Letter to the Editor
Journal of the American Society of Information Science and Technology (forthcoming)
In his paper entitled “Empirical evidence of self-organization?,” Peter van den Besselaar argued that the results of Leydesdorff & Heimeriks (2001) are based on unreliable statistics. Two arguments were brought against the use of discriminant analysis in our case:
ad 1. Dividing the sample
In the case of different samples which are representative of a population, one can use the eigenstructure of the first 50% for the prediction of the eigenstructure in the other 50% as a test. However, we were studying journal publications which are not representative of a population, but selected according to very specific criteria. The eigenstructures of these selections are sample-specific.
In a selected sample, the prediction can be expected to deteriorate rapidly as one extends beyond the original sample by adding new cases. The negative results reported by Van den Besselaar (2002) are therefore not surprising. His test does not work because one cannot expect any significant correlation between the eigenstructures of highly specific samples.

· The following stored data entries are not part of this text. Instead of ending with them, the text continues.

(* ===== verification/PublicIp.v ===== *)
(** * The address functions of [plugin/ecs.rs]

    [masked] keeps the network part of an address, [is_public_ip] tells whether
    an address may be sent upstream as a client subnet.  Both are proved
    against reference definitions: prefix arithmetic for the first, a list of
    reserved CIDR blocks for the second. *)
From S2P Require Import Prelude RustStr RustNet External.

(** ** Definitions *)

(** @src src/src/plugin/ecs.rs 144-151 masked *)
Definition masked `{IpNetLib} (ip : IpAddr) (prefix : Z) : IpAddr * Z :=
  let max := if is_ipv4 ip then 32%Z else 128%Z in
  let prefix := Z.min prefix max in
  match ipnet_new ip prefix with
  | Some n => (ipnet_network n, prefix)
  | None => (ip, prefix)
  end.

(** @src src/src/plugin/ecs.rs 155-174 is_public_ip *)
Definition is_public_v4 (v : Ipv4Addr) : bool :=
  if v4_is_private v || v4_is_loopback v || v4_is_link_local v || v4_is_unspecified v
     || v4_is_broadcast v || v4_is_documentation v || v4_is_multicast v
  then false
  else if (octet 0 v =? 100)%Z && (Z.land (octet 1 v) 192 =? 64)%Z then false
  else if (octet 0 v =? 0)%Z || (224 <=? octet 0 v)%Z then false
  else true.

(** @src src/src/plugin/ecs.rs 153-188 is_public_ip *)
Definition is_public_ip (ip : IpAddr) : bool :=
  match ip with
  | V4 v => is_public_v4 v
  | V6 v =>
      match to_ipv4_mapped v with
      | Some v4 => is_public_v4 v4
      | None =>
          negb (v6_is_loopback v) && negb (v6_is_unspecified v) && negb (v6_is_multicast v)
          && negb (Z.land (segment 0 v) 65024 =? 64512)%Z
          && negb (Z.land (segment 0 v) 65472 =? 65152)%Z
      end
  end.

(** ** Reference: the reserved blocks *)
Record cidr := mkCidr { c_net : IpAddr; c_len : Z }.

Definition in_cidr (c : cidr) (ip : IpAddr) : bool :=
  same_family (c_net c) ip && (ip_prefix (c_len c) (c_net c) =? ip_prefix (c_len c) ip)%Z.

Definition reserved_v4 : list cidr :=
  [mkCidr (V4 (ipv4_new 0 0 0 0)) 8;       (* this network *)
   mkCidr (V4 (ipv4_new 10 0 0 0)) 8;      (* private *)
   mkCidr (V4 (ipv4_new 100 64 0 0)) 10;   (* carrier-grade NAT *)
   mkCidr (V4 (ipv4_new 127 0 0 0)) 8;     (* loopback *)
   mkCidr (V4 (ipv4_new 169 254 0 0)) 16;  (* link local *)
   mkCidr (V4 (ipv4_new 172 16 0 0)) 12;   (* private *)
   mkCidr (V4 (ipv4_new 192 0 2 0)) 24;    (* documentation *)
   mkCidr (V4 (ipv4_new 192 168 0 0)) 16;  (* private *)
   mkCidr (V4 (ipv4_new 198 51 100 0)) 24; (* documentation *)
   mkCidr (V4 (ipv4_new 203 0 113 0)) 24;  (* documentation *)
   mkCidr (V4 (ipv4_new 224 0 0 0)) 4;     (* multicast *)
   mkCidr (V4 (ipv4_new 240 0 0 0)) 4].    (* future use, broadcast *)

Definition reserved_v6 : list cidr :=
  [mkCidr (V6 0%Z) 128;                     (* :: *)
   mkCidr (V6 1%Z) 128;                     (* ::1 *)
   mkCidr (V6 (252 * 2 ^ 120)%Z) 7;         (* fc00::/7 unique local *)
   mkCidr (V6 (1018 * 2 ^ 118)%Z) 10;       (* fe80::/10 link local *)
   mkCidr (V6 (255 * 2 ^ 120)%Z) 8].        (* ff00::/8 multicast *)

(** ** Proofs *)
Lemma land_field (w k mask : Z) :
  (0 ≤ k)%Z → (0 ≤ w)%Z → mask = ((2 ^ w - 1) * 2 ^ k)%Z →
  ∀ z, Z.land z mask = ((z / 2 ^ k) mod 2 ^ w * 2 ^ k)%Z.
Proof.
  intros Hk Hw -> z.
  rewrite Z.sub_1_r, <- Z.ones_equiv, <- Z.shiftr_div_pow2, <- Z.land_ones by done.
  rewrite <- !Z.shiftl_mul_pow2 by done.
  apply Z.bits_inj'. intros n Hn.
  rewrite Z.land_spec, !Z.shiftl_spec, Z.land_spec by done.
  destruct (Z.ltb_spec (n - k) 0) as [?|?].
  - rewrite !(Z.testbit_neg_r _ (n - k)) by done. by rewrite !andb_false_r.
  - rewrite Z.shiftr_spec by done. by replace (n - k + k)%Z with n by lia.
Qed.

(** An IPv4 address from its four octets. *)
Lemma octets_of a :
  ip_wf (V4 a) →
  ∃ o0 o1 o2 o3, (0 ≤ o0 < 256 ∧ 0 ≤ o1 < 256 ∧ 0 ≤ o2 < 256 ∧ 0 ≤ o3 < 256
                  ∧ a = o0 * 16777216 + o1 * 65536 + o2 * 256 + o3)%Z.
Proof.
  simpl. intros Ha.
  exists (a / 16777216)%Z, (a / 65536 mod 256)%Z, (a / 256 mod 256)%Z, (a mod 256)%Z.
  Z.to_euclidean_division_equations. lia.
Qed.

Lemma octet_values o0 o1 o2 o3 a :
  (0 ≤ o0 < 256)%Z → (0 ≤ o1 < 256)%Z → (0 ≤ o2 < 256)%Z → (0 ≤ o3 < 256)%Z →
  a = (o0 * 16777216 + o1 * 65536 + o2 * 256 + o3)%Z →
  octet 0 a = o0 ∧ octet 1 a = o1 ∧ octet 2 a = o2.
Proof.
  intros ???? ->. unfold octet.
  change (2 ^ (24 - 8 * 0))%Z with 16777216%Z. change (2 ^ (24 - 8 * 1))%Z with 65536%Z.
  change (2 ^ (24 - 8 * 2))%Z with 256%Z.
  repeat split; Z.to_euclidean_division_equations; lia.
Qed.

Lemma in_cidr_v4 n len a :
  in_cidr (mkCidr (V4 n) len) (V4 a) = (n / 2 ^ (32 - len) =? a / 2 ^ (32 - len))%Z.
Proof. reflexivity. Qed.

Lemma in_cidr_v6 n len a :
  in_cidr (mkCidr (V6 n) len) (V6 a) = (n / 2 ^ (128 - len) =? a / 2 ^ (128 - len))%Z.
Proof. reflexivity. Qed.

Lemma if_false_andb (b x : bool) : (if b then false else x) = negb b && x.
Proof. by destruct b. Qed.

(** The network prefixes of an address in terms of its octets. *)
Lemma prefix_values o0 o1 o2 o3 a :
  (0 ≤ o0 < 256)%Z → (0 ≤ o1 < 256)%Z → (0 ≤ o2 < 256)%Z → (0 ≤ o3 < 256)%Z →
  a = (o0 * 16777216 + o1 * 65536 + o2 * 256 + o3)%Z →
  (a / 268435456 = o0 / 16 ∧ a / 16777216 = o0 ∧ a / 4194304 = o0 * 4 + o1 / 64
   ∧ a / 1048576 = o0 * 16 + o1 / 16 ∧ a / 65536 = o0 * 256 + o1
   ∧ a / 256 = (o0 * 256 + o1) * 256 + o2)%Z.
Proof.
  intros ???? ->. repeat split; Z.to_euclidean_division_equations; lia.
Qed.

Lemma eqb_digits b x y c d :
  (0 ≤ y < b)%Z → (0 ≤ d < b)%Z → (x * b + y =? c * b + d)%Z = (x =? c)%Z && (y =? d)%Z.
Proof.
  intros ??. destruct (Z.eqb_spec x c) as [->|?], (Z.eqb_spec y d) as [->|?]; simpl;
    [apply Z.eqb_eq|apply Z.eqb_neq..]; nia.
Qed.

(** Decide a goal about octets for one value of [o], and go on with the others. *)
Ltac by_octet o k := destruct (Z.eqb_spec o k) as [->|?]; [lia|].

Lemma public_v4_reserved a :
  ip_wf (V4 a) → is_public_v4 a = negb (existsb (λ c, in_cidr c (V4 a)) reserved_v4).
Proof.
  intros (o0 & o1 & o2 & o3 & H0 & H1 & H2 & H3 & Ha)%octets_of.
  destruct (octet_values o0 o1 o2 o3 a) as (E0 & E1 & E2); [done..|].
  destruct (prefix_values o0 o1 o2 o3 a) as (P4 & P8 & P10 & P12 & P16 & P24); [done..|].
  unfold is_public_v4, v4_is_private, v4_is_loopback, v4_is_link_local, v4_is_unspecified,
    v4_is_broadcast, v4_is_documentation, v4_is_multicast.
  rewrite E0, E1, E2, !if_false_andb, (land_field 2 6 192) by done.
  unfold reserved_v4. cbn [existsb]. rewrite !in_cidr_v4.
  change (2 ^ (32 - 8))%Z with 16777216%Z. change (2 ^ (32 - 10))%Z with 4194304%Z.
  change (2 ^ (32 - 16))%Z with 65536%Z. change (2 ^ (32 - 12))%Z with 1048576%Z.
  change (2 ^ (32 - 24))%Z with 256%Z. change (2 ^ (32 - 4))%Z with 268435456%Z.
  change (2 ^ 6)%Z with 64%Z. change (2 ^ 2)%Z with 4%Z.
  rewrite P4, P8, P10, P12, P16, P24.
  repeat match goal with |- context [(ipv4_new ?x ?y ?z ?w / ?d)%Z] =>
    let v := eval vm_compute in (ipv4_new x y z w / d)%Z in
    change (ipv4_new x y z w / d)%Z with v end.
  clear E0 E1 E2 P4 P8 P10 P12 P16 P24.
  assert (Hu : (64 * (o1 / 64) ≤ o1 < 64 * (o1 / 64) + 64)%Z) by (Z.to_euclidean_division_equations; lia).
  assert (Hv : (16 * (o1 / 16) ≤ o1 < 16 * (o1 / 16) + 16)%Z) by (Z.to_euclidean_division_equations; lia).
  assert (Hw : (16 * (o0 / 16) ≤ o0 < 16 * (o0 / 16) + 16)%Z) by (Z.to_euclidean_division_equations; lia).
  rewrite (Z.mod_small (o1 / 64) 4) by lia.
  revert Hu Hv Hw. generalize (o1 / 64)%Z, (o1 / 16)%Z, (o0 / 16)%Z. intros u v w Hu Hv Hw.
  rewrite !(Z.eqb_sym _ (_ + _)), !(Z.eqb_sym _ o0).
  change 401%Z with (100 * 4 + 1)%Z. change 43518%Z with (169 * 256 + 254)%Z.
  change 2753%Z with (172 * 16 + 1)%Z. change 49320%Z with (192 * 256 + 168)%Z.
  change 12582914%Z with ((192 * 256 + 0) * 256 + 2)%Z.
  change 12989284%Z with ((198 * 256 + 51) * 256 + 100)%Z.
  change 13303921%Z with ((203 * 256 + 0) * 256 + 113)%Z.
  rewrite !eqb_digits by lia.
  by_octet o0 10%Z. by_octet o0 172%Z. by_octet o0 192%Z. by_octet o0 127%Z. by_octet o0 169%Z.
  by_octet o0 198%Z. by_octet o0 203%Z. by_octet o0 100%Z. by_octet o0 0%Z.
  cbn [andb orb]. clear -H0 H1 H2 H3 Ha Hw n7. lia.
Qed.

Lemma public_v6_reserved a :
  ip_wf (V6 a) → to_ipv4_mapped a = None →
  is_public_ip (V6 a) = negb (existsb (λ c, in_cidr c (V6 a)) reserved_v6).
Proof.
  intros Ha E. unfold is_public_ip. rewrite E. unfold ip_wf in Ha. clear E.
  set (s := (a / 2 ^ 112)%Z).
  assert (Hs : segment 0 a = s).
  { unfold segment, s. change (2 ^ (112 - 16 * 0))%Z with (2 ^ 112)%Z.
    rewrite Z.mod_small; [done|]. split; [apply Z.div_pos; lia|].
    apply Z.div_lt_upper_bound; lia. }
  assert (Hs_range : (0 ≤ s < 65536)%Z).
  { unfold s. split; [apply Z.div_pos; lia|]. apply Z.div_lt_upper_bound; lia. }
  unfold v6_is_loopback, v6_is_unspecified, v6_is_multicast.
  rewrite Hs, (land_field 7 9 65024), (land_field 10 6 65472) by done.
  unfold reserved_v6. cbn [existsb]. rewrite !in_cidr_v6.
  change (128 - 128)%Z with 0%Z. rewrite Z.pow_0_r, !Z.div_1_r.
  change (2 ^ (128 - 7))%Z with (2 ^ 112 * 512)%Z. change (2 ^ (128 - 10))%Z with (2 ^ 112 * 64)%Z.
  change (2 ^ (128 - 8))%Z with (2 ^ 112 * 256)%Z.
  rewrite <- !(Z.div_div a) by done. fold s.
  change (252 * 2 ^ 120 / (2 ^ 112 * 512))%Z with 126%Z.
  change (1018 * 2 ^ 118 / (2 ^ 112 * 64))%Z with 1018%Z.
  change (255 * 2 ^ 120 / (2 ^ 112 * 256))%Z with 255%Z.
  change (2 ^ 9)%Z with 512%Z. change (2 ^ 6)%Z with 64%Z.
  rewrite !Z.mod_small by (Z.to_euclidean_division_equations; lia).
  revert Hs_range. clear. clearbody s. revert s a. intros s a Hs.
  rewrite !(Z.eqb_sym _ (_ / _)), (Z.eqb_sym 0 a), (Z.eqb_sym 1 a).
  assert (E1 : (s / 512 * 512 =? 64512)%Z = (s / 512 =? 126)%Z) by lia.
  assert (E2 : (s / 64 * 64 =? 65152)%Z = (s / 64 =? 1018)%Z) by lia.
  rewrite E1, E2.
  by destruct (a =? 1)%Z, (a =? 0)%Z, (s / 256 =? 255)%Z, (s / 512 =? 126)%Z, (s / 64 =? 1018)%Z.
Qed.

(** What [is_public_ip] means: outside every reserved block, an IPv4-mapped
    address being judged as the IPv4 address it carries. *)
Definition publicly_routable (ip : IpAddr) : bool :=
  match ip with
  | V4 _ => negb (existsb (λ c, in_cidr c ip) reserved_v4)
  | V6 a =>
      match to_ipv4_mapped a with
      | Some v4 => negb (existsb (λ c, in_cidr c (V4 v4)) reserved_v4)
      | None => negb (existsb (λ c, in_cidr c ip) reserved_v6)
      end
  end.

(** C35: [is_public_ip] agrees on every address with the list of reserved CIDR
    blocks (private, loopback, link-local, CGNAT, documentation, multicast and
    future use for IPv4; unspecified, loopback, unique-local, link-local and
    multicast for IPv6), so [ecs.auto] never reveals an address of those. *)
Theorem is_public_ip_reserved ip : ip_wf ip → is_public_ip ip = publicly_routable ip.
Proof.
  destruct ip as [a|a]; intros Hwf; [by apply public_v4_reserved|].
  unfold publicly_routable. destruct (to_ipv4_mapped a) as [v4|] eqn:E;
    [|by apply public_v6_reserved].
  unfold is_public_ip. rewrite E. apply public_v4_reserved. revert E. unfold to_ipv4_mapped.
  case_match; [|done]. intros [= <-]. apply Z.mod_pos_bound. lia.
Qed.

Lemma is_public_ip_reserved_witness :
  is_public_ip (V4 (ipv4_new 100 64 1 1)) = false
  ∧ is_public_ip (V4 (ipv4_new 100 64 1 1)) = publicly_routable (V4 (ipv4_new 100 64 1 1)).
Proof.
  split; [by vm_compute|]. apply (is_public_ip_reserved (V4 (ipv4_new 100 64 1 1))).
  split; [by vm_compute|by vm_compute].
Defined.

(** ** [masked] *)
Section masked.
Context {L : IpNetLib} {LL : IpNetLaws L}.

Lemma ip_bits_pos ip : (0 < ip_bits ip)%Z.
Proof. by destruct ip. Qed.

Lemma masked_value ip p :
  (0 ≤ p)%Z → masked ip p = (mask_ip (Z.min p (ip_bits ip)) ip, Z.min p (ip_bits ip)).
Proof.
  intros Hp. unfold masked.
  assert (E : (if is_ipv4 ip then 32%Z else 128%Z) = ip_bits ip) by by destruct ip.
  rewrite E. pose proof (ip_bits_pos ip).
  destruct (ipnet_new ip (Z.min p (ip_bits ip))) as [n|] eqn:En.
  - by rewrite (ipnet_network_new _ _ _ En).
  - exfalso. destruct (proj2 (ipnet_new_ok ip (Z.min p (ip_bits ip)) ltac:(lia)) ltac:(lia)) as [? E'].
    congruence.
Qed.

Lemma mask_ip_num p ip : ip_num (mask_ip p ip) = (ip_prefix p ip * 2 ^ (ip_bits ip - p))%Z.
Proof. by destruct ip. Qed.

Lemma mask_ip_bits p ip : ip_bits (mask_ip p ip) = ip_bits ip.
Proof. by destruct ip. Qed.

Lemma ip_wf_num ip : ip_wf ip ↔ (0 ≤ ip_num ip < 2 ^ ip_bits ip)%Z.
Proof. by destruct ip. Qed.

Lemma mask_ip_prefix p ip :
  (0 ≤ p ≤ ip_bits ip)%Z → ip_prefix p (mask_ip p ip) = ip_prefix p ip.
Proof.
  intros Hp. unfold ip_prefix at 1. rewrite mask_ip_bits, mask_ip_num.
  apply Z.div_mul. apply Z.pow_nonzero; lia.
Qed.
End masked.

(** [masked] clamps the prefix to the address width and returns the network
    address: same family, same leading bits, every host bit zero, still in
    range; masking again changes nothing. *)
Theorem masked_spec {L : IpNetLib} {LL : IpNetLaws L} ip p :
  ip_wf ip → (0 ≤ p)%Z →
  let '(net, p') := masked ip p in
  p' = Z.min p (ip_bits ip)
  ∧ is_ipv4 net = is_ipv4 ip
  ∧ ip_prefix p' net = ip_prefix p' ip
  ∧ (ip_num net mod 2 ^ (ip_bits ip - p') = 0)%Z
  ∧ ip_wf net
  ∧ masked net p = (net, p').
Proof.
  intros Hwf Hp. rewrite masked_value by done. pose proof (ip_bits_pos ip) as Hb.
  set (q := Z.min p (ip_bits ip)). assert (Hq : (0 ≤ q ≤ ip_bits ip)%Z) by lia.
  assert (H2 : (0 < 2 ^ (ip_bits ip - q))%Z) by (apply Z.pow_pos_nonneg; lia).
  split; [done|]. split; [by destruct ip|]. split; [by apply mask_ip_prefix|].
  split; [rewrite mask_ip_num; apply Z.mod_mul; lia|].
  split.
  - apply ip_wf_num. apply ip_wf_num in Hwf. rewrite mask_ip_bits, mask_ip_num. unfold ip_prefix.
    pose proof (Z.mul_div_le (ip_num ip) _ H2).
    assert (0 ≤ ip_num ip / 2 ^ (ip_bits ip - q))%Z by (apply Z.div_pos; lia). nia.
  - rewrite masked_value, mask_ip_bits by done. fold q. f_equal.
    pose proof (mask_ip_prefix q ip Hq) as E. unfold ip_prefix in E.
    rewrite mask_ip_bits in E. destruct ip; simpl in *; f_equal; by rewrite E.
Qed.

Lemma masked_spec_witness :
  masked (V4 (ipv4_new 203 0 113 9)) 24 = (V4 (ipv4_new 203 0 113 0), 24%Z)
  ∧ masked (V4 (ipv4_new 203 0 113 0)) 24 = (V4 (ipv4_new 203 0 113 0), 24%Z).
Proof.
  split; [by vm_compute|].
  assert (Hwf : ip_wf (V4 (ipv4_new 203 0 113 9))) by (split; by vm_compute).
  pose proof (masked_spec (V4 (ipv4_new 203 0 113 9)) 24 Hwf ltac:(done)) as H.
  vm_compute in H. vm_compute. apply H.
Defined.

To pursue this line of reasoning, a better strategy might have been to proceed stepwise by iteratively recalculating the eigenstructure after each addition of a new case. (I have suggested this heuristic to Van den Besselaar in a previous exchange.)
ad 2. The simulations
Van den Besselaar claims that our results are also invalid because we disregarded his simulation results. This is simply not true: we were thoroughly familiar with his results when writing our paper. Our paper contains a reference to Van den Besselaar & Heimeriks (2000) that was published first. Furthermore, we replicated the simulations and found precisely the same results. These results were the sole ground for making the inference on p. 1266 of our paper that “(...) the weak structure in the network of words does also not significantly correlate with the geographical division.”
The second-order analysis of “self-organization” that follows after this conclusion was therefore not based on the results of the first-order discriminant analysis, as the reader can easily check. Van den Besselaar has misread and selectively quoted our paper. We repeated the argument that we had discarded the first-order results in the conclusion section (at p. 1272):
“The two types of analysis are of a different nature. Whereas no statistical significance could be retrieved inductively in the initial analysis of word patterns, these negative results did not prevent us from using word patterns in testing the second-order hypothesis. (...) (S)econd-order theorizing has a more elusive character, because one proceeds on the basis of hypothetical “what-if”-types of questions.”
We used the results of the discriminant analysis only in order to remove records that had initially been flagged as misplaced. In our opinion, this deletion was prudent because the analytical causes of the simulation results were not clear. In my opinion, the simulated data are also different from the real ones. For example, the simulation results usually did not pass the significance tests provided by SPSS (because they were based on randomness), while our results using bibliometric data did pass these tests.
The focus of our paper was not on data collection, but on developing a new methodology. However, our results are not invalid in terms of the statistics used for the two reasons mentioned by Van den Besselaar. His first argument is not applicable to our case, and his second argument was used by us as a reason for moving from a first-order to a second-order analysis.
Leydesdorff, L., & Heimeriks, G. (2001). The Self-Organization of the European Information Society: The Case of “Biotechnology”. Journal of the American Society for Information Science & Technology 52(14), 1262-1274.
Van den Besselaar, P. (2002). Empirical evidence of self-organization? Journal of the American Society for Information Science & Technology 54(1), 87-90.
Van den Besselaar, P., & Heimeriks, G. (2000). Codification and self-organization in the European STI system. Final report to the European Commission. Amsterdam: University of Amsterdam.